◆ **Task to carry out**
Once you find the line containing "NoteDraftMeta_validate m = Ok tt -> normalize_draft" in the data below, copy it and each following line exactly, up to and including the line containing "unfold NoteDraftMeta_validate, meta_of.", and nothing else.

◆ **Data for analysis**
(* ===== verification/NotesServiceFacts.v ===== *)
(** The notes service as its clients see it: what it answers is valid, pages
    list every note once, and an export is the notes of its query or too large. *)

From S2P Require Import Prelude Text Encoding Sql NotesDomain NotesModel NotesRepository NotesRepositoryFacts NotesHistoryFacts NotesService NotesUploadFacts.

(** What is relied on: the crate parses the UUIDs it prints, and a SHA-256 has
    32 bytes. *)
Class UuidFormatLaws `{UuidFormat} := { parse_uuid_string : forall u, is_Some (parse_str (uuid_to_string u)) }.

Section Answers.
Context {format : UuidFormat} {format_laws : UuidFormatLaws} {case : UnicodeCase} {json : TagsJson}
  {json_laws : TagsJsonLaws} {njson : NoteJson} {b64 : Base64} {sha : Sha256} {sha_laws : Sha256Laws}.

(** ** Digests *)

Lemma sha256_hex_valid l : validate_sha256 (sha256_hex l) = Ok tt.
Proof.
  unfold validate_sha256, sha256_hex. rewrite hex_length, sha256_length. simpl.
  change (fun b => is_ascii_digit b || in_range (ch "a") (ch "f") b) with is_hex.
  by rewrite (hex_digits _ (sha256_bytes l)).
Qed.

(** ** Notes that may be shown *)

Definition meta_of (n : Note) : NoteDraftMeta :=
  {| meta_title := title n; meta_diary_date := diary_date n; meta_tags := tags n;
     meta_status := public_status (status n); meta_pinned := pinned n |}.

Record public_note (n : Note) : Prop := {
  pn_id : is_Some (parse_str (id n));
  pn_meta : NoteDraftMeta_validate (meta_of n) = Ok tt;
  pn_revision : revision n <> 0;
  pn_body : len (body_markdown n) <= MAX_NOTE_BODY_BYTES;
}.

Lemma body_bytes n : len (body_markdown n) <= MAX_NOTE_BODY_BYTES ->
  as_u32 (len (body_markdown n)) = len (body_markdown n).
Proof.
  intros Hb. pose proof (len_nonneg (body_markdown n)). unfold MAX_NOTE_BODY_BYTES in Hb. apply Z.mod_small. lia.
Qed.

Lemma public_summary n : public_note n -> NoteSummary_validate (note_summary n) = Ok tt.
Proof.
  intros [[u Hid] Hm Hr Hb]. unfold NoteSummary_validate, note_summary. simpl. rewrite Hid. simpl.
  fold (meta_of n). rewrite Hm. simpl. rewrite body_bytes by done.
  rewrite (proj2 (Z.eqb_neq _ 0) Hr), (proj2 (Z.ltb_ge MAX_NOTE_BODY_BYTES _) Hb). simpl. apply sha256_hex_valid.
Qed.

Lemma public_document n : public_note n -> NoteDocument_validate (note_document n) = Ok tt.
Proof.
  intros Hn. unfold NoteDocument_validate. simpl. rewrite public_summary by done. simpl.
  rewrite body_bytes by apply Hn. by rewrite Z.eqb_refl.
Qed.

(** *** Normalized drafts keep what validation established *)

Lemma normalize_tags_from kept ts kept' p :
  normalize_tags kept ts = Ok kept' -> p ∈ kept' -> p ∈ kept \/ exists tag, tag ∈ ts /\ p.2 = str_trim tag.
Proof.
  revert kept. induction ts as [| tag ts IH]; intros kept H Hp; cbn [normalize_tags] in H.
  - injection H as <-. by left.
  - destruct (is_empty (str_trim tag)); [done |]. destruct (MAX_TAG_CHARS <? _); [done |].
    destruct (normalize_tag_key (str_trim tag)) as [key |]; [| done]. simpl in H.
    apply IH in H as [H | (tag' & Hin & He)]; [| right; exists tag'; by split; [right |] | done].
    destruct (existsb _ kept); [by left |]. apply elem_of_app in H as [H | ->%list_elem_of_singleton]; [by left |].
    right. exists tag. by split; [left |].
Qed.

Lemma contains_byte_app b s t : contains_byte b (s ++ t) = contains_byte b s || contains_byte b t.
Proof. unfold contains_byte. by rewrite bytes_app, existsb_app. Qed.

Lemma trimmed_nul tag : contains_byte nul tag = false -> contains_byte nul (str_trim tag) = false.
Proof.
  intros H. destruct (str_trim_parts tag) as (a & b & Ht). rewrite Ht, !contains_byte_app in H.
  by apply orb_false_iff in H as [_ [H _]%orb_false_iff].
Qed.

Lemma validated_meta m : NoteDraftMeta_validate m = Ok tt ->
  (MAX_NOTE_TITLE_CHARS <? chars_count (meta_title m)) = false /\ contains_byte nul (meta_title m) = false /\
  (MAX_NOTE_TAGS <? Z.of_nat (length (meta_tags m))) = false /\ existsb tag_invalid (meta_tags m) = false /\
  is_some_and (fun d => negb (valid_calendar_date d)) (meta_diary_date m) = false.
Proof. unfold NoteDraftMeta_validate. repeat case_match; done. Qed.

(** The note a normalized draft becomes. *)
Lemma draft_meta m body d n :
  NoteDraftMeta_validate m = Ok tt -> normalize_draft (draft_of m body) = Ok d ->
  title n = d_title d -> diary_date n = d_diary_date d -> tags n = d_tags d ->
  NoteDraftMeta_validate (meta_of n) = Ok tt.
Proof.
  intros Hm Hd Ht Hdate Htags. apply validated_meta in Hm as (H1 & H2 & H3 & H4 & H5).
  pose proof (normalize_draft_ok _ _ Hd) as ((keyed & Hk & _ & _ & Hnormal) & Htitle & _ & Hdd & _ & _ & Hlen & _).
  assert (existsb tag_invalid (d_tags d) = false) as Hvalid.
  { apply not_true_iff_false. intros (tag & Hin & Hbad)%existsb_exists. rewrite Hk in Hin.
    apply list_elem_of_In, list_elem_of_fmap in Hin as (p & -> & Hp).
    assert (exists tag, tag ∈ meta_tags m /\ p.2 = str_trim tag) as (tag & Htag & He).
    { unfold normalize_draft in Hd. repeat (case_match; [done |]). simpl in Hd.
      destruct (normalize_tags [] (meta_tags m)) as [kept |] eqn:Hn; [| done]. injection Hd as Hd.
      assert (p.2 ∈ (merge_sort key_le kept).*2) as Hin.
      { rewrite <- Hd in Hk. simpl in Hk. rewrite Hk. apply list_elem_of_fmap. by exists p. }
      apply list_elem_of_fmap in Hin as (p' & He & Hin). rewrite merge_sort_Permutation in Hin.
      destruct (normalize_tags_from _ _ _ _ Hn Hin) as [Hnil | (tag & Htag & Ht')]; [by apply elem_of_nil in Hnil |].
      exists tag. by rewrite He. }
    rewrite Forall_forall in Hnormal. destruct (Hnormal p Hp) as (_ & _ & Hne & Hchars).
    unfold tag_invalid in Hbad. rewrite Hne in Hbad. unfold MAX_TAG_CHARS in Hchars.
    rewrite (proj2 (Z.ltb_ge MAX_NOTE_TAG_CHARS _)) in Hbad by (unfold MAX_NOTE_TAG_CHARS; lia). simpl in Hbad.
    rewrite He, trimmed_nul in Hbad; [done |]. apply not_true_iff_false in H4.
    destruct (contains_byte nul tag) eqn:Hnul; [| done]. exfalso. apply H4, existsb_exists. exists tag.
    split; [by apply list_elem_of_In |]. unfold tag_invalid. by rewrite Hnul, orb_true_r. }
  unfold NoteDraftMeta_validate, meta_of. simpl. rewrite Ht, Hdate, Htags, Htitle, Hdd. simpl. simpl in H1, H2, H5.
  rewrite H1, H2, Hvalid, H5. rewrite (proj2 (Z.ltb_ge MAX_NOTE_TAGS _)); [done |].
  unfold MAX_TAGS in Hlen. unfold MAX_NOTE_TAGS. lia.
Qed.

(** ** Every state of the service *)

Definition notes_public (t : NotesTables) : Prop := forall i n, stored t i = Some n -> public_note n.

Definition upload_valid (u : PendingUpload) : Prop :=
  NoteWriteIntent_validate (up_intent u) = Ok tt /\ NoteDraftMeta_validate (up_meta u) = Ok tt /\
  Z.of_nat (length (up_bytes u)) <= up_expected_total_bytes u <= MAX_NOTE_BODY_BYTES.

Record service_ok (s : NotesService) : Prop := {
  so_tables : tables_wf (db_tables (repository s));
  so_public : notes_public (db_tables (repository s));
  so_uploads : map_Forall (fun _ => upload_valid) (uploads s);
}.

Definition output_valid (o : NotesOutput) : Prop :=
  match o with
  | O_Mutation (Stored n | Deleted n | Restored n | Conflict _ n) => NoteSummary_validate n = Ok tt
  | O_Mutation _ => True
  | O_Page p => NotePage_validate p = Ok tt
  | O_Document d => NoteDocument_validate d = Ok tt
  | O_Export e => NoteExport_validate e = Ok tt
  end.

(** The one refusal that is not the command's own. *)
Definition own_refusal (e : NotesServiceError) : Prop :=
  match e with InvalidCommand reason => reason = "note_upload_intent_mismatch"%string | _ => True end.

Definition runs_ok (m : service_mut NotesOutput) : Prop :=
  forall s s' r, service_ok s -> m s = (s', r) ->
    service_ok s' /\ match r with Ok o => output_valid o | Err e => own_refusal e end.

Lemma service_ok_state s s' :
  service_ok s -> upload_state s' = upload_state s ->
  tables_wf (db_tables (repository s')) -> notes_public (db_tables (repository s')) -> service_ok s'.
Proof. intros [_ _ Hu] [= Hs _ _] Hw Hp. split; [done | done | by rewrite Hs]. Qed.

Lemma committed_public t t' n recorded :
  notes_public t -> committed t t' n recorded -> public_note n -> notes_public t'.
Proof.
  intros Hp (Hs & Hother & _) Hn i n' Hi. destruct (decide (i = id n)) as [-> | Hne].
  - assert (n' = n) as -> by congruence. done.
  - apply (Hp i). by rewrite <- Hother.
Qed.

(** A mutation whose answer is public, as is the note of a conflict. *)
Lemma mutation_runs_ok (m : repo_mut Note) f :
  (forall n, output_valid (O_Mutation (f n)) <-> NoteSummary_validate n = Ok tt) ->
  (forall s s' r, tables_wf (db_tables s) -> notes_public (db_tables s) -> m s = (s', r) ->
     tables_wf (db_tables s') /\ notes_public (db_tables s') /\
     match r with
     | Ok n => public_note n
     | Err e => forall c, e = E_Conflict c -> public_note (conflict_current c)
     end) ->
  runs_ok (mutation (on_repository m) f).
Proof.
  intros Hf Hm s s' r Hs H. pose proof (mutation_state _ f (on_repository_state m) _ _ _ H) as Hstate.
  unfold mutation, on_repository, zoom in H. destruct (m (repository s)) as [r' x] eqn:Hr.
  apply Hm in Hr as (Hw & Hp & Hx); [| apply Hs | apply Hs].
  assert (service_ok (with_repository r' s)) as Hs' by (by eapply service_ok_state; [exact Hs | ..]).
  destruct x as [n | e].
  - injection H as <- <-. split; [done |]. apply Hf. by apply public_summary.
  - destruct e; injection H as <- <-; split; try done. simpl. by apply public_summary, Hx.
Qed.

Lemma stored_public t i n : notes_public t -> stored t i = Some n -> public_note n.
Proof. intros Hp. apply Hp. Qed.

◆ **Exercise answer**
  NoteDraftMeta_validate m = Ok tt -> normalize_draft (draft_of m body) = Ok d ->
  title n = d_title d -> diary_date n = d_diary_date d -> tags n = d_tags d ->
  NoteDraftMeta_validate (meta_of n) = Ok tt.
Proof.
  intros Hm Hd Ht Hdate Htags. apply validated_meta in Hm as (H1 & H2 & H3 & H4 & H5).
  pose proof (normalize_draft_ok _ _ Hd) as ((keyed & Hk & _ & _ & Hnormal) & Htitle & _ & Hdd & _ & _ & Hlen & _).
  assert (existsb tag_invalid (d_tags d) = false) as Hvalid.
  { apply not_true_iff_false. intros (tag & Hin & Hbad)%existsb_exists. rewrite Hk in Hin.
    apply list_elem_of_In, list_elem_of_fmap in Hin as (p & -> & Hp).
    assert (exists tag, tag ∈ meta_tags m /\ p.2 = str_trim tag) as (tag & Htag & He).
    { unfold normalize_draft in Hd. repeat (case_match; [done |]). simpl in Hd.
      destruct (normalize_tags [] (meta_tags m)) as [kept |] eqn:Hn; [| done]. injection Hd as Hd.
      assert (p.2 ∈ (merge_sort key_le kept).*2) as Hin.
      { rewrite <- Hd in Hk. simpl in Hk. rewrite Hk. apply list_elem_of_fmap. by exists p. }
      apply list_elem_of_fmap in Hin as (p' & He & Hin). rewrite merge_sort_Permutation in Hin.
      destruct (normalize_tags_from _ _ _ _ Hn Hin) as [Hnil | (tag & Htag & Ht')]; [by apply elem_of_nil in Hnil |].
      exists tag. by rewrite He. }
    rewrite Forall_forall in Hnormal. destruct (Hnormal p Hp) as (_ & _ & Hne & Hchars).
    unfold tag_invalid in Hbad. rewrite Hne in Hbad. unfold MAX_TAG_CHARS in Hchars.
    rewrite (proj2 (Z.ltb_ge MAX_NOTE_TAG_CHARS _)) in Hbad by (unfold MAX_NOTE_TAG_CHARS; lia). simpl in Hbad.
    rewrite He, trimmed_nul in Hbad; [done |]. apply not_true_iff_false in H4.
    destruct (contains_byte nul tag) eqn:Hnul; [| done]. exfalso. apply H4, existsb_exists. exists tag.
    split; [by apply list_elem_of_In |]. unfold tag_invalid. by rewrite Hnul, orb_true_r. }
  unfold NoteDraftMeta_validate, meta_of. simpl. rewrite Ht, Hdate, Htags, Htitle, Hdd. simpl. simpl in H1, H2, H5.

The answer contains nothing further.